A vaccine that works is seen as a game-changer in the battle against the coronavirus, which has
killed more than 1.2 million people worldwide, shuttered swathes of the global economy and
turned normal life upside down for billions of people.
"I'm optimistic that we could reach that point before the end of this year," Oxford Vaccine Trial
Chief Investigator Andrew Pollard told British lawmakers of presenting trial results this year.
Pollard said working out whether or not the vaccine worked would likely come this year, after
which the data would have to be carefully reviewed by regulators and then a political decision
made on who should get the vaccine.
"Our bit - we are getting closer to but we are not there yet," Pollard, director of the Oxford
Vaccine Group, said.
Asked if he expected the vaccine would start to be deployed before Christmas, he said: "There
is a small chance of that being possible but I just don't know."
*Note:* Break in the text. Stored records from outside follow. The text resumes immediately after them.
(* ===== verification/Flow.v ===== *)
(** tools/pki-provisioner/flow.hpp and flow.cpp: trust discovery, enrolment and the
    rotation of authorization tickets.

    The dump, which the program passes by reference, is an argument and a result. *)
From stdpp Require Import gmap sorting pretty.
From S2P Require Import Prelude StdMap Result Sizes StaticBytes Asn OpenSSL CryptoEc CertParse Double.
From S2P Require Import TrustChain TrustList EcRequest AtRequest Http Disk KeyStore PkiClient Tool.
From S2P Require Import KeyPem WireDump.
Local Open Scope string_scope.

Record TrustAnchors := MkTrustAnchors {
  ta_ea : CertInfo;
  ta_aa : CertInfo;
  ta_rca : CertInfo;
  ta_ec_url : string;
  ta_at_url : string;
}.

Record EnrolledEc := MkEnrolledEc {
  ec_cert : CertInfo;
  canonical_kp : KeyPair;
}.

(** [s.c_str()] where a C string is expected: what precedes the first NUL. *)
Fixpoint cstr_bytes (b : bytes) : bytes :=
  match b with
  | [] => []
  | c :: b => if bool_decide (c = x00) then [] else c :: cstr_bytes b
  end.
Definition cstr (s : string) : string := string_of_bytes (cstr_bytes (bytes_of_string s)).

Module flow.
Section flow.
Context {ossl : OpenSSL} {tr : Transport} {pem : Pem} {sec1 : Sec1} {errtext : ErrorText}.
Context {cb : Codec CertificateBase} {tb : Codec ToBeSignedCertificate} {junk : Uninit}.
Context {dc : Codec Ieee1609Dot2Data} {tc : Codec ToBeSignedData}.
Context {ec : Codec EtsiTs102941Data} {xc : Codec EtsiTs103097Certificate}.
Context {eq_ : Codec InnerEcRequest} {er : Codec InnerEcResponse}.
Context {pc : Codec PublicVerificationKey} {sc : Codec SharedAtRequest}.
Context {aq : Codec InnerAtRequest} {ar : Codec InnerAtResponse} {hjunk : UninitHmac}.

Implicit Types ta : TrustAnchors.
Implicit Types d : WireDump.

Definition say (s : string) : io unit := tool.print ("[pki-provisioner] " ++ s ++ nl).
Definition fatal (s : string) : io unit := tool.eprint ("[pki-provisioner] FATAL: " ++ s ++ nl).

(** Always SHA-256; [None] when the digest failed, where the code reads before the
    start of an empty vector. *)
Definition hid8_of (b : bytes) : option hid8 :=
  let hash := crypto.hash_sha256 b in
  if (length hash <? kHashedId8Len)%nat then None else Some (lastn kHashedId8Len hash).

(** Bytes below 9, and between 14 and 31, are not text. *)
Definition is_text (b : byte) : bool :=
  let z := byte.unsigned b in negb ((z <? 9)%Z || ((13 <? z)%Z && (z <? 32)%Z)).

Definition log_text_body (body : bytes) : io unit :=
  if empty body || negb (forallb is_text body) then mret tt
  else tool.eprint ("[pki-provisioner] Body: " ++ string_of_bytes body ++ nl).

(** *** Discovery *)

Definition discover_config (base_url tlm_hid8 work_dir : string) : PkiClientConfig :=
  MkPkiClientConfig "" "" base_url "" "" "" work_dir tlm_hid8 30 true false.

Definition ok_fail (b : bool) : string := if b then "ok" else "FAIL".

Definition anchors_of (base_url : string) (ea : EaInfo) (aa : AaInfo) (rca : CertInfo) : TrustAnchors :=
  MkTrustAnchors (ea_cert ea) (aa_cert aa) rca
    (if str_empty (its_access_point ea) then base_url ++ "/ec-request" else its_access_point ea)
    (if str_empty (access_point aa) then base_url ++ "/at-request" else access_point aa).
The Oxford/AstraZeneca vaccine is expected to be one of the first from big pharma to be
submitted for regulatory approval, along with Pfizer and BioNTech's candidate.
"If I put on my rose-tinted specs, I would hope that we will see positive interim data from both
Oxford and from Pfizer/BioNTech in early December and if we get that then I think we have
got the possibility of deploying by the year end," Kate Bingham, the chair of the UK Vaccine
Taskforce, told lawmakers.
Prime Minister Boris Johnson said there was the prospect of a vaccine in the first quarter of
2021.
‘Game changer’
Work began on the Oxford vaccine in January. Called AZD1222, or ChAdOx1 nCoV-19, the
viral vector vaccine is made from a weakened version of a common cold virus that causes
infections in chimpanzees.
The chimpanzee cold virus has been genetically changed to include the genetic sequence of the
so-called spike protein which the coronavirus uses to gain entry to human cells. The hope is
that the human body will then attack the novel coronavirus if it sees it again.
If Oxford's vaccine works, it would eventually allow the world to return to some measure of
normality after the tumult of the pandemic.
Asked what success looked like, he said: "I think good is having vaccines that have significant
efficacy - so whether, I mean, that is 50, 60, 70, 80 per cent, whatever the figure is - is an
enormous achievement.
"It means from a health system point of view, there are fewer people with COVID going into
hospital, that people who develop cancer can have their operations of chemotherapy – it’s a
complete game changer and a success if we meet those efficacy end points."
But Pollard, one of the world's top experts on immunology, said the world might not return to
normal immediately.
"...It takes time to roll out vaccines. Not everyone will take them," he said. "We will still have
people getting this virus because it is just too good at transmitting.